>>>>

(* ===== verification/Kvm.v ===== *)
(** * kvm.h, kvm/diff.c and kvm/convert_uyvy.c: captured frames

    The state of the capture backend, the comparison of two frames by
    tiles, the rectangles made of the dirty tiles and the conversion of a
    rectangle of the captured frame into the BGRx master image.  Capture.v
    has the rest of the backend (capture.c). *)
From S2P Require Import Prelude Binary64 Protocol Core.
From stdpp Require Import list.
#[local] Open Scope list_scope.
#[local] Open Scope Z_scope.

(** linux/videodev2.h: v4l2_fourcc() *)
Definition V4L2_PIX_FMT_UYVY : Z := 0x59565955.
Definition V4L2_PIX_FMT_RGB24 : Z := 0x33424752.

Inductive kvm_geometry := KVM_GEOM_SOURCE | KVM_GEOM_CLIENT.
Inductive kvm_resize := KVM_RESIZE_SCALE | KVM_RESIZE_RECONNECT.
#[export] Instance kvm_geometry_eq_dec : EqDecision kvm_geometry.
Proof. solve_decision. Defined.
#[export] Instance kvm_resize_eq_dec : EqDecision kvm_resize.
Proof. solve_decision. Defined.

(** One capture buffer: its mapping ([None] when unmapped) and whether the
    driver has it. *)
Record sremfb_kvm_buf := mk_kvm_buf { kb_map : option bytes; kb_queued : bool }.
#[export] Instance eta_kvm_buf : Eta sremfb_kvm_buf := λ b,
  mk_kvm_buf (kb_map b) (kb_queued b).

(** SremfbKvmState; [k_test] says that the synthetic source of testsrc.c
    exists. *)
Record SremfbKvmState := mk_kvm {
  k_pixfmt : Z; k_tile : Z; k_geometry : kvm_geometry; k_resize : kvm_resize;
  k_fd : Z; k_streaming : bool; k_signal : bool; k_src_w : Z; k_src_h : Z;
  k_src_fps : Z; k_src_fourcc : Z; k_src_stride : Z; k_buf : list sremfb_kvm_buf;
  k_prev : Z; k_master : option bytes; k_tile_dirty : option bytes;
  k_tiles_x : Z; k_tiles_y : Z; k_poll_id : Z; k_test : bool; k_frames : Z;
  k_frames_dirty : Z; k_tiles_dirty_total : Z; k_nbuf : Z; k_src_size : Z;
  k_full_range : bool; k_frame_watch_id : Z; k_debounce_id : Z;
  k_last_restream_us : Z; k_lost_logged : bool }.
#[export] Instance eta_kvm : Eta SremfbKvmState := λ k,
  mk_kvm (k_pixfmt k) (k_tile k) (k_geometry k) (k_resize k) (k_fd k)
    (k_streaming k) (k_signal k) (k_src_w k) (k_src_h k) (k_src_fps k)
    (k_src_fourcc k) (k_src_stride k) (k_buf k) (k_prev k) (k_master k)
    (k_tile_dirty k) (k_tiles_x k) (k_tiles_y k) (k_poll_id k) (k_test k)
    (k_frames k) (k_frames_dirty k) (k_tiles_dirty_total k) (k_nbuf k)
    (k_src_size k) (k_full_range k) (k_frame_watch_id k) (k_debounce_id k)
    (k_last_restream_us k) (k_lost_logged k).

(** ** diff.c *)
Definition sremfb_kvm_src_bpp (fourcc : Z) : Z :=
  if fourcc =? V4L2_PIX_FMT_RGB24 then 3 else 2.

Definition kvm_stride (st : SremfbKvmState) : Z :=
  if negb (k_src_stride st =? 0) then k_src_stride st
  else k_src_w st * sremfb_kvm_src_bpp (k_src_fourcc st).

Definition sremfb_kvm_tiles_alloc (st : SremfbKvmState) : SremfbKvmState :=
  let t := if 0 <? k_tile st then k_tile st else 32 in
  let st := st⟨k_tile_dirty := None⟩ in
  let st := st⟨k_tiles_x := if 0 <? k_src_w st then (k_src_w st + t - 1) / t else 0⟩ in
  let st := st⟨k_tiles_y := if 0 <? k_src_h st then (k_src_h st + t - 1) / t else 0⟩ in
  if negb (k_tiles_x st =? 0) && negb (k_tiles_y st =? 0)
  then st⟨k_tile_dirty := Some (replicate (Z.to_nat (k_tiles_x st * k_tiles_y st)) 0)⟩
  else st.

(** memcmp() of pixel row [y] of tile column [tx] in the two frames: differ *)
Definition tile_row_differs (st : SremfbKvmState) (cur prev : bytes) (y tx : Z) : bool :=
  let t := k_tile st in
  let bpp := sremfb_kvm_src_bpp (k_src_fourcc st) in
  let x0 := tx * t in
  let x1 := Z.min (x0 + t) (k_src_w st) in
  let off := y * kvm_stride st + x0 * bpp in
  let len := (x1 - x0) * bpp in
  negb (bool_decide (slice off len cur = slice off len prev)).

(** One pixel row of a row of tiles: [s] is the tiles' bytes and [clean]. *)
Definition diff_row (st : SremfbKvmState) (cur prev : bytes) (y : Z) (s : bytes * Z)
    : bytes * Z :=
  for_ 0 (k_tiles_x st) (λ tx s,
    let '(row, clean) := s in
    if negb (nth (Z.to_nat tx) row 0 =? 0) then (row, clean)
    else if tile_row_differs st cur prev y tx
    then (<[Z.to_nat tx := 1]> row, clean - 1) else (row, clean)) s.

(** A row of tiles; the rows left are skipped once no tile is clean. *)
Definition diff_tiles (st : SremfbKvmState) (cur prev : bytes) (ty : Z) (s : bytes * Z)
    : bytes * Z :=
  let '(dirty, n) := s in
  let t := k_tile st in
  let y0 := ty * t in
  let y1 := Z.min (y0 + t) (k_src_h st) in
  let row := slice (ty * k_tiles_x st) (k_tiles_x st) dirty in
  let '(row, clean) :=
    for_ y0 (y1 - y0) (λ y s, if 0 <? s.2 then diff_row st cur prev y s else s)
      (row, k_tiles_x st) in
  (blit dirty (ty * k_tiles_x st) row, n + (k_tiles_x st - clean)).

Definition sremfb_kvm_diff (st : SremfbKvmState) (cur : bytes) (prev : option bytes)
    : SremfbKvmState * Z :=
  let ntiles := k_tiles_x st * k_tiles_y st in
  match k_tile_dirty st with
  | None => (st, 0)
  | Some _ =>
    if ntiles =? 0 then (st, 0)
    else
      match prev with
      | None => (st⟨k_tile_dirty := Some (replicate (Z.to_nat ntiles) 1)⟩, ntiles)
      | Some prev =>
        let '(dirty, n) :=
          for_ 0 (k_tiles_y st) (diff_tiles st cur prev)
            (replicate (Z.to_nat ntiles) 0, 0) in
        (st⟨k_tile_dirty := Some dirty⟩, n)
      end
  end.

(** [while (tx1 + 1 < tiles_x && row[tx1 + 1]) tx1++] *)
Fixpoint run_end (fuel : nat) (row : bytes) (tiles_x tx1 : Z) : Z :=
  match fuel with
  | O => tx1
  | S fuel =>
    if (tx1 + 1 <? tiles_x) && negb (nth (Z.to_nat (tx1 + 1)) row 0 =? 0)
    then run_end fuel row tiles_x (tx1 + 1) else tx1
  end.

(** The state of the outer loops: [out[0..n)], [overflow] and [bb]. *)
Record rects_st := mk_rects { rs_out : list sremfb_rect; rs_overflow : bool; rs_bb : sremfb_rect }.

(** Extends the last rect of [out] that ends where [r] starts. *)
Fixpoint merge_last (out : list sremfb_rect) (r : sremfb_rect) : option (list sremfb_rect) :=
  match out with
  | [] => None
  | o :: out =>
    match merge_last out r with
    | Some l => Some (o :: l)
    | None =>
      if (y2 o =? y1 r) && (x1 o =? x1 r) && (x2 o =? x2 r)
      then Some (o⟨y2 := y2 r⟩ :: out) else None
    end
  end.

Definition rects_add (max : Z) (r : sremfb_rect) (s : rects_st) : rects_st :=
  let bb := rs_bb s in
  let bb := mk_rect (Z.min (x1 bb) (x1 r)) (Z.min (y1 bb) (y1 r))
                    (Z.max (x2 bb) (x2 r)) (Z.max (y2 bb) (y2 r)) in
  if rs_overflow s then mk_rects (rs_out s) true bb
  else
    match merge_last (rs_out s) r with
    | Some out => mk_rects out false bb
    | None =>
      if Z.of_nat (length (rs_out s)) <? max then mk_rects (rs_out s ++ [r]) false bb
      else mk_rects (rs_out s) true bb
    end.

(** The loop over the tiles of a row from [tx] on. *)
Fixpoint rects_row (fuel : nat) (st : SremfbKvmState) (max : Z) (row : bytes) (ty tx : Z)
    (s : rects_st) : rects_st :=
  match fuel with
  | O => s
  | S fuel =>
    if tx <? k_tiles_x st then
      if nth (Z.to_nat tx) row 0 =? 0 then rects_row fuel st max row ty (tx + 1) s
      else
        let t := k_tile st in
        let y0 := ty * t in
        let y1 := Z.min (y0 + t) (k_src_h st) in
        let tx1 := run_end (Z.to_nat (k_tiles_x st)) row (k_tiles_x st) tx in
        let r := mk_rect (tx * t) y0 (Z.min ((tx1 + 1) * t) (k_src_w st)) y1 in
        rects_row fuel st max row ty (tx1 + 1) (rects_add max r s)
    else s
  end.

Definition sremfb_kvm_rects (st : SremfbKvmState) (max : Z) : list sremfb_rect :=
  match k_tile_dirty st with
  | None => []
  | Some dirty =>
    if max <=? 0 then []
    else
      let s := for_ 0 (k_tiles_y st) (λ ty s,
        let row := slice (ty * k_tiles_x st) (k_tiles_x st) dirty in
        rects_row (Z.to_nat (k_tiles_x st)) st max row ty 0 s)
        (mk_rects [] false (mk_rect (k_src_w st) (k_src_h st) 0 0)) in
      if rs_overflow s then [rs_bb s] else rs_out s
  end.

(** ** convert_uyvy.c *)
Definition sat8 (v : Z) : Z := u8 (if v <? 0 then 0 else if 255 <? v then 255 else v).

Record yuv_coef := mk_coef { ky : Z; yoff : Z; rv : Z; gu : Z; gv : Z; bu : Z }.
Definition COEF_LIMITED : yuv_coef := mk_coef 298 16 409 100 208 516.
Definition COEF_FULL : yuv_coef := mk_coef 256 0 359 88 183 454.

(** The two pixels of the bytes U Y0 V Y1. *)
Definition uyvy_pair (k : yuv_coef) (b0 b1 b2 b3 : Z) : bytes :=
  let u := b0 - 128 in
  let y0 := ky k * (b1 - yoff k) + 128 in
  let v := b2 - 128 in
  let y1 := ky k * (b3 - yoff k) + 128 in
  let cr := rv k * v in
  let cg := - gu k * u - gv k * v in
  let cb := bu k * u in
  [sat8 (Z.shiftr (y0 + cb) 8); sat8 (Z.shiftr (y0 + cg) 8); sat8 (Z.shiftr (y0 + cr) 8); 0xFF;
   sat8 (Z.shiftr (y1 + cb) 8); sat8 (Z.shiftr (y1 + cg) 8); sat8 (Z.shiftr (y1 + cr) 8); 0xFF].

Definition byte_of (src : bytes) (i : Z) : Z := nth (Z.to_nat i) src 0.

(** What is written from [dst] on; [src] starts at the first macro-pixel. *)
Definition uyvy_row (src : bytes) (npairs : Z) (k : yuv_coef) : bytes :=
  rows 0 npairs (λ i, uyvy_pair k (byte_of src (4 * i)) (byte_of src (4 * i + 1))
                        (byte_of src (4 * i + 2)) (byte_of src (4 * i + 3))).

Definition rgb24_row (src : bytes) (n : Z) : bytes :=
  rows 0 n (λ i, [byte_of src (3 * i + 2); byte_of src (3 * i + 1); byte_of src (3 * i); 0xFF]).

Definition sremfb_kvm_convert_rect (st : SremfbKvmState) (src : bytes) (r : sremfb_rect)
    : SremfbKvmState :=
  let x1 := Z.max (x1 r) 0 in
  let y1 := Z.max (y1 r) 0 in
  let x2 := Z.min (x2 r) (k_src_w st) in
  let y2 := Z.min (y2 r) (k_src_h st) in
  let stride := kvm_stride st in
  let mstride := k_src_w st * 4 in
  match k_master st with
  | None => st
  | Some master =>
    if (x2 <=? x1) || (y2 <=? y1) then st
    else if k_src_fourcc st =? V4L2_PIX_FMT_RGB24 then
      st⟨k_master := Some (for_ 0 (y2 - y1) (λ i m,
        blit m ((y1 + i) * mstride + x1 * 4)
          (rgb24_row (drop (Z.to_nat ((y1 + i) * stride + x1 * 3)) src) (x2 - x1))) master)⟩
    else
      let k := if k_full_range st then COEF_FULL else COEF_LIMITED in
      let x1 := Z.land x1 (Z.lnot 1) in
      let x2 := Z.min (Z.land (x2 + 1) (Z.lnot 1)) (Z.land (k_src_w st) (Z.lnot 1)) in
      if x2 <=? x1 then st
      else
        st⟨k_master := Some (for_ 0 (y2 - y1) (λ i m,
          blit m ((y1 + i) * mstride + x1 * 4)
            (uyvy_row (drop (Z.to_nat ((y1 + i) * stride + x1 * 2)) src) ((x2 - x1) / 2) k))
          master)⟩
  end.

<<<<

Scan the records for the string "Open". Copy each line in which it appears.

## RESULT OF THIS EXERCISE:
#[local] Open Scope list_scope.
#[local] Open Scope Z_scope.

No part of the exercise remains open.